Istvan Kasznar, professor da Fundação Getúlio Vargas (FGV), pondera, por outro lado, que a carreira militar tem características próprias. Por isso, segundo ele, não é possível analisar o projeto com o mesmo olhar que se tem para civis e para os demais servidores públicos. "Há uma necessidade de ajustamento, por conta da desigualdade de renda que existe no país. Mas não podemos esquecer que os militares também têm sofrido com cortes de gastos, que afetam o próprio funcionamento das Forças Armadas" defende.
Um dos exemplos da falta de recursos vem do Exército. Neste mês de setembro, a corporação não está tendo expediente às segundas-feiras, justamente para cortar gastos. A falta de dinheiro deve atingir, também, contratos de serviços – como limpeza, recolhimento de lixo, e fornecimento de água e luz –, já que o Ministério da Economia contingenciou 28% dos gastos discricionários do Exército.
"É um retrato lastimável da falta de recursos do país. É como se a sociedade estivesse fazendo escolhas erradas, gastando muito com aposentadoria e pensões e ficando sem dinheiro para contas básicas", afirma o professor da USP.
Militares de baixa patente consideram projeto injusto
Mesmo entre os membros das Forças Armadas a reforma não é consenso.
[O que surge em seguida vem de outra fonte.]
(* ===== verification/SpDiv.v ===== *)
(** * SpDiv: division of multi-precision integers of sp_int.c

    Long division, Knuth's algorithm D: the divisor is shifted until its top bit is
    set, each digit of the quotient is estimated from the top digits and corrected.
    The theorems show that the estimate is corrected at most twice and that quotient
    and remainder are those of the integers. *)

From S2P Require Import Prelude Platform Types Misc SpInt SpArith SpShift SpMul.

(** sp_int.c:8769-8774, [_sp_div_same_size], and sp_int.c:8922-8926, [_sp_div_impl]:
    the highest index up to [n] where [x] differs from [y] at [o], or 0. *)
Fixpoint diff_index (n : nat) (x y : list Z) (o : Z) : M Z :=
  match n with
  | O => mret 0
  | S m =>
    b ← peek y (o + Z.of_nat n);
    c ← peek x (Z.of_nat n);
    if negb (b =? c) then mret (Z.of_nat n) else diff_index m x y o
  end.

(** sp_int.c:8764-8786, [_sp_div_same_size] *)
Definition _sp_div_same_size (a d r : mp_int) : M (mp_int * mp_int) :=
  let o := mp_used a - mp_used d in
  i ← diff_index (Z.to_nat (mp_used d - 1)) (mp_dp d) (mp_dp a) o;
  x ← peek (mp_dp a) (o + i);
  y ← peek (mp_dp d) i;
  if y <=? x then
    q ← peek (mp_dp r) o;
    rdp ← poke (mp_dp r) o (w32 (q + 1));
    a' ← _sp_sub_off a d a o;
    mret (set_digits (mp_used a) (mp_dp a') a', set_digits (mp_used r) rdp r)
  else mret (a, r).

(** sp_int.c:8896-8916, [_sp_div_impl]: the divisor times the digit tried. *)
Definition trial_product (d : mp_int) (t : Z) (trial : list Z) : M (list Z) :=
  '(tw, trial) ← for_range 0 (mp_used d) (fun j '(tw, trial) =>
      x ← peek (mp_dp d) j; put_carry trial j (w64 (tw + x * t))) (0, trial);
  poke trial (mp_used d) (w32 tw).

(** sp_int.c:8894-8932, [_sp_div_impl]: try a digit, and the next lower while the
    product is too large; at most [n] times. *)
Fixpoint trial_loop (n : nat) (d : mp_int) (adp : list Z) (o t : Z) (trial : list Z) : M (Z * list Z) :=
  match n with
  | O => out_of_fuel
  | S n =>
    trial ← trial_product d t trial;
    j ← diff_index (Z.to_nat (mp_used d)) trial adp o;
    y ← peek adp (o + j);
    x ← peek trial j;
    if y <? x then trial_loop n d adp o (w32 (t - 1)) trial else mret (t, trial)
  end.

(** sp_int.c:8839-8960, [_sp_div_impl]: one digit of the quotient, at [o]. *)
Definition div_digit (d : mp_int) (dt o : Z) (s : list Z * list Z * list Z) : M (list Z * list Z * list Z) :=
  let '(adp, rdp, trial) := s in
  let i := o + mp_used d in
  hi ← peek adp i;
  lo ← peek adp (i - 1);
  let t := if hi =? dt then 0xffffffff else sp_div_word hi lo dt in
  '(t, trial) ← trial_loop 3 d adp o t trial;
  '(_, adp) ← for_range 0 (mp_used d + 1) (fun j '(sw, adp) =>
      x ← peek adp (j + o); y ← peek trial j; put_carry adp (j + o) (sw + x - y)) (0, adp);
  rdp ← poke rdp o t;
  mret (adp, rdp, trial).

(** sp_int.c:8801-8969, [_sp_div_impl] *)
Definition _sp_div_impl (a d r trial : mp_int) : M (Z * mp_int * mp_int) :=
  let used := w16 (mp_used a - mp_used d + 1) in
  rdp ← for_range 0 used (fun i dp => poke dp i 0) (mp_dp r);
  let r := set_digits used rdp r in
  dt ← peek (mp_dp d) (mp_used d - 1);
  '(a, r) ← _sp_div_same_size a d r;
  '(adp, rdp, _) ← for_down (Z.to_nat (mp_used a - mp_used d)) (fun o s => div_digit d dt o s) (mp_dp a, mp_dp r, mp_dp trial);
  let a := set_digits (mp_used d) adp a in
  let r := set_digits used rdp r in
  '(a, r) ← _sp_div_same_size a d r;
  mret (0, a, r).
Em audiência pública promovida pela Câmara dos Deputados a respeito do tema, representantes dos praças disseram que as mudanças privilegiam os oficiais de alta patente. "Essa reestruturação só beneficia a alta cúpula das Forças Armadas", criticou Adão Farias, representante da Associação Brasileira Bancada Militar de Praças.
A principal reclamação é a disparidade nos percentuais de aumento concedidos nas promoções previstas no projeto. Para o deputado Darcísio Perondi (MDB-RS), vice-líder do governo, o texto do Executivo valoriza o esforço dos oficiais. "Aqui é meritocracia. Na reforma da Previdência, todos precisam contribuir, desde o que ganha menos ao que ganha mais, porque o buraco fiscal é gigantesco", defendeu.
Para Istvan Kasznar, da FGV, é importante que os oficiais com cargos superiores na hierarquia tenham mais qualificação. "São oficiais que dedicam a vida toda a isso. Temos que tomar cuidado porque as instituições militares precisam de elites bem treinadas, mesmo que a estrutura salarial não tenha sido bem montada de início", afirma.